HOW TO COMPLETE THIS TASK: For the records that follow, give the number of lines containing the word "cannot", with no added text.

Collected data
(* ===== verification/Prelude.v ===== *)
(** * Verification of the Realm object store and of the Realm transaction log

    The repository is an advertising adapter for iOS whose example application vendors
    Realm.  The program's C++ is Realm's object store, under
    src/Example/Pods/Realm/Realm/ObjectStore/src/ with headers in
    src/Example/Pods/Realm/include/, and the headers of the Realm core, in
    include/core/realm/, of which the implementation is a compiled library.  This
    development models the parts of the object store that compute, and the transaction
    log of the core, whose code is entirely in headers.  File names below are relative to
    those directories.

    ** How the parts work together

    A write transaction is recorded by the encoder of the core as a log of bytes.  When another
    thread or process advances, the log is parsed and its instructions are passed to
    the handlers of the object store, which record for every table and list a set of
    changes: insertions, deletions, modifications, and moves.  A notifier turns the changes
    of the collection it watches into the changes that its callbacks get: it follows
    links to find modified rows, compares the old rows with the new ones where there is
    a query, merges what comes before a callback is called, and delivers; notifiers of different
    versions are first brought to the same one.  When a write
    transaction is cancelled, the log is reversed instead.  Apart from this, the object
    store validates and compares schemas and changes the tables of a file so that they fit, in a write transaction
    of the Realm, and keeps the sessions that synchronize files, and the directories of these files.

    ** The parts and their files

    - Index sets (index_set.cpp, index_set.hpp): RangeVector.v has the chunked vector of
      ranges with its iterators, IndexSetOps.v the iteration over indices, the builder and every
      operation of [IndexSet].  RangeSet.v is the mathematics of sorted ranges, the specification.
      The files IndexSetSpec.v to IndexSetMerge.v and IndexSetShiftedBy.v prove the operations,
      IndexSetTheorems.v collects what the set promises, and IndexSetInterface.v states it as a class,
      [IndexSets] with [IndexSetLaws], against which the clients are proved; its instance is the
      chunked set.
    - Change sets (impl/collection_change_builder.cpp): ChangeBuilder.v models recording,
      merging and finalizing, ChangeCalculation.v the calculation of a change set from two
      lists of rows, with the longest common subsequence search.  ChangeBuilderSpec.v,
      ChangeBuilderMove.v and Ranks.v, and RowMatching.v and SortedMoves.v
      prove them; ChangeBuilderTheorems.v and CalculationTheorems.v hold the results, for merging and for moves
      without an order.
      Recording.v shows that a recorded change set describes the difference of two lists.
    - Log handlers (impl/transact_log_handler.cpp): TransactLog.v models the validator
      and the observer with every instruction they handle, Kvo.v the key-value observation
      adapter with its theorems; PositionsSpec.v and TransactLogTheorems.v prove the others.
    - The log itself (core/realm/impl/transact_log.hpp, util/safe_int_ops.hpp,
      util/buffer.hpp): SafeInt.v models arithmetic with overflow detection on any integer
      types; LogStream.v the encoding of integers, the reading from blocks, the
      instructions, and the meaning of a log: its calls, each with the table, descriptor or list it
      applies to; LogEncoder.v the encoder and its buffer; LogParser.v the parser;
      LogConvenient.v the encoder with selection caches that the library calls;
      LogReverser.v the reverser and its stream.
    - Text (core/realm/util/utf8.hpp): Utf8.v models the transcoding between UTF-8 and UTF-16,
      defines the encodings and holds the results.
    - Arrays (core/realm/array_direct.hpp, array.hpp, query_conditions.hpp): ArrayDirect.v
      models packed elements and the binary searches, ArrayAccess.v proves them; WordTricks.v has
      the conditions, what a search does with a match, and the bit operations on whole
      words, proved in WordTricksTheorems.v; ArrayFind.v the search itself, proved in ArrayScan.v and
      ArrayFindTheorems.v, with the results, for nulls and pairs of arrays too, and instances in
      ArrayFindResults.v; ArrayHeader.v the header and tagged integers, with their theorems.
    - Notifiers (impl/collection_notifier.cpp): DeepChange.v models the search for modified
      rows behind links and the tables it needs, CollectionNotifier.v the callbacks and
      their changes, NotifierPackage.v the package of one version; Callbacks.v has what clients
      do from inside a callback.  Notifiers.v models the notifiers of results, lists and objects
      (impl/results_notifier.cpp, impl/list_notifier.cpp, impl/primitive_list_notifier.cpp,
      impl/object_notifier.cpp).
    - Versions (core/realm/group_shared.hpp, impl/realm_coordinator.cpp): Transactions.v models how a read
      transaction advances over the logs of the versions, and the pass over them that brings notifiers
      of different versions to the newest.
    - Schemas (schema.cpp, object_schema.cpp, property.hpp): Schema.v with the classes, their
      properties and validation, SchemaCompare.v; SchemaValidationTheorems.v has the two orders of strings
      that the code mixes.
    - The object store (object_store.cpp, object_schema.cpp): Group.v states as a class, [Core] with [CoreLaws], what
      is asked of the tables of the core, with an instance of lists; ObjectStore.v models the metadata tables, the columns, the appliers of
      every mode, reading a schema back, renaming and deleting.  ObjectStoreSchema.v to ObjectStorePasses.v prove
      it bottom up: the effect of every call on its table, the schema that is read, the primary keys, what a list of
      changes does to one class, the order of the changes, and the two passes over a whole group;
      ObjectStoreTheorems.v and ObjectStoreModes.v hold the results.
    - Sync sessions (sync/sync_session.cpp): SyncSession.v models the state machine with
      its errors, SyncNotifiers.v the progress and connection notifiers.
    - Files and the work queue (sync/impl/sync_file.cpp, sync/impl/work_queue.cpp): SyncFile.v models the encoding of
      names, the paths and the operations on directories, WorkQueue.v the queue with its thread as a step relation.
    - Realms (shared_realm.cpp, impl/realm_coordinator.cpp): Realms.v models the transactions of an open file, the schema that a Realm presents,
      the schema cache of the coordinator, and [update_schema], which composes validation, comparison and the object store
      with a write transaction.
    - Results (results.cpp): Results.v models lazy queries with their modes, evaluation, snapshots and key paths.

    A definition has the name of the function it models where that is free; the state of a class is
    a record, a function with side effects takes and gives the state.  Numbers are [Z],
    with the 64-bit wrap-around of [size_t] written out ([⊕], [⊖]); indices into lists are
    [nat] where the code cannot exceed the list.

    ** What the theorems show

    - Index sets: every operation computes the operation on sets it is named after, keeps
      the representation canonical and never leaves its vector ([IndexSetTheorems]).
    - Change sets: recording an operation relocates every row as the operation does; merging is
      composition; a calculated change set turns the old rows into the new ones and its
      self check does not fail, for moves in table order as long as rows move towards the front
      ([ChangeBuilderTheorems], [CalculationTheorems]).
    - Log handlers: after any operations on a list its change set describes them; tables and
      columns that are inserted or moved keep what was recorded for them; a log passes exactly when none of its
      instructions takes away or renames a table or a column, as a relation on stored tables
      says it apart from the validator ([TransactLogTheorems], [Kvo]).
    - The log: overflow is detected exactly ([SafeIntTheorems]); integers and instructions
      are read as they were written, from any blocks, and the encoder stays in the space it
      reserves ([LogStreamTheorems], [LogEncoderTheorems]); the parser ends on every input, with
      one of the listed exceptions at most ([LogTermination]); the caches are never stale ([LogConvenientTheorems]); the
      reversed log takes the rows and entries back to their places ([LogReverserTheorems]).
    - Text: exactly the valid texts are transcoded, as far as they fit, and back to what
      they were ([Utf8]).
    - Arrays: elements are read as they were written; a binary search finds its bound; the
      search over whole words finds what a scan of the elements finds, nulls included; the
      fields of a header are independent ([ArrayAccess], [ArrayFindResults], [ArrayHeader]).
    - Notifiers: the changes found behind links are exactly those within reach, unless the class links to itself alone; the search
      for tables ends on cyclic links; callbacks get the merge of their changes, once each,
      although they change the list of callbacks ([DeepChangeTheorems],
      [CollectionNotifierTheorems], [NotifierPackage]); the run of a notifier reports what
      happened to its rows ([Notifiers]).
    - Versions: the single pass gives every observer exactly the log up to the next version, and the merged
      changes lead from the version of a notifier to the last one ([Transactions]).
    - Schemas: validation accepts exactly the well-formed schemas; comparison lists exactly
      the changes; the modes accept what they say ([SchemaValidationTheorems],
      [SchemaCompareTheorems]).
    - The object store: a group takes any valid schema, in automatic mode with its columns converted as the schema
      says and in the other modes without losing any, and what is read back is that schema; renaming
      keeps the values ([ObjectStoreTheorems], [ObjectStoreModes]).
    - Sessions: no sequence of inputs, each of which runs to its end, fails an assertion; every completion callback is
      called once or still waits; a resync is not noticed ([SyncSessionTheorems],
      [SyncNotifiers]).
    - Files and the work queue: no two Realms get the same path ([SyncFile]); every function that is enqueued is
      run, in order, whenever the worker times out ([WorkQueue]).
    - Realms: a schema update adds one version to the file or none, and no transaction is left
      open, but in one case; from a file that was just opened it ends, and does what the specification of a migration says ([Realms]).
    - Results: what is read does not depend on the mode, nor on what was evaluated; a snapshot keeps its size; exactly the
      key paths with a meaning are accepted ([Results]).

    ** What the theorems assume

    Where the code does something else outside of a condition, the theorem has the condition and an example shows what happens
    without it.
    - Merging change sets: no moves, and deletions whose ranges fit one chunk of the index set; beyond, chunks are lost.
    - Calculating in table order: rows move towards the front of the table only; after swaps the self check can fail.
    - The run of a notifier: one modification checker answers for all rows of a run, its state is threaded through the loops; for a
      class whose links lead to itself alone links are not followed, as the code has it.
    - Delivering: all callbacks were counted when the changes were packaged, and no callback that was added since is removed.
    - Writing a log: [set_double] without a variant, and numbers of rows with unique setters only; the others are not written.
      The parser enlarges its buffers for sizes that it reads: the allocator is a parameter, [Memory], and reading back what was
      written needs memory for its strings and paths.  Elsewhere allocation is taken to succeed.
    - Searching: aggregates that are answered at once for a whole part do not keep to a limit, and are left out.
    - Validating a schema: class names in ASCII; otherwise the two orders of names differ.
    - Migrating: no list with rows gets optional elements, no object ids of the sync core, no migration function, and
      [std::partition] leaves a prefix in place that is where it belongs ([PartitionInPlace]).  The C++ standard does not say so;
      [swapping_partition] of ObjectStorePlan.v, the algorithm of libc++ and libstdc++, is proved to.
    - Renaming: the column that gives way comes after the one that is renamed, and both or none are lists.
    - Updating a schema: not in [ResetFile] mode, which deletes the file first, and not within a transaction of the caller.
    - Sessions: a handler runs to its end before the next call; what happens while it has released its lock is shown in examples.

    ** Fuel and bounds

    Loops that are not structural take fuel, and the theorems say that the functions
    return: the loops over an index set get one more turn than there are ranges or
    indices; the search for the longest matches one more than there are rows; the search
    behind links its depth, and the search for tables their number; the parser one
    turn more than there are bytes, since every instruction takes at least one; the transcoding
    a turn for every unit of its input; a binary search one turn for every bit of the size;
    the loop over the elements of a word 65 turns, and that over the bits of a width 31.  Sizes are
    assumed to be below 2^64, and for the chunk size of index sets and of written lists
    the configurations of the code, or any that is positive.

    ** Not modelled

    The Realm core is compiled: what the code asks of it is a parameter with the laws it
    relies on (classes such as [CoreLaws], [SelectLaws], [SelectorLaws], [MachineLaws], [AggregateLaws], [QueryLaws] and the
    tables of DeepChange.v).  The variants of the search for SSE instructions depend on the
    processor and are left out.
    Migration functions are code of the client, and the permissions of a synchronized file are set by the sync
    client: [apply_schema_changes] has both, the theorems of migrations are about runs without them.  Of shared_realm.cpp, the opening of
    files with its exceptions, compacting and copying, permissions and the calls of the binding context are left out, of the
    coordinator the registry of open Realms, its threads and locks; of results.cpp the search for values that are not rows and
    what is formatted for messages.  list.cpp, object.cpp and thread_safe_reference.cpp are accessors whose every step is a call into the compiled core; the sync
    manager, its users and metadata are registries behind locks and on disk, permissions and partial synchronization are requests on
    synchronized Realms.  Threads are modelled as
    sequences of the steps that are done under one lock.  Objective-C, the ad adapter itself and the
    closed frameworks are not C++ or cannot be read. *)

(** ** Prelude: notation, errors, and the lemmas and tactics that the components share *)

From Stdlib Require Export ZArith Lia.
From stdpp Require Export base tactics numbers option list.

EXERCISE OUTPUT: 2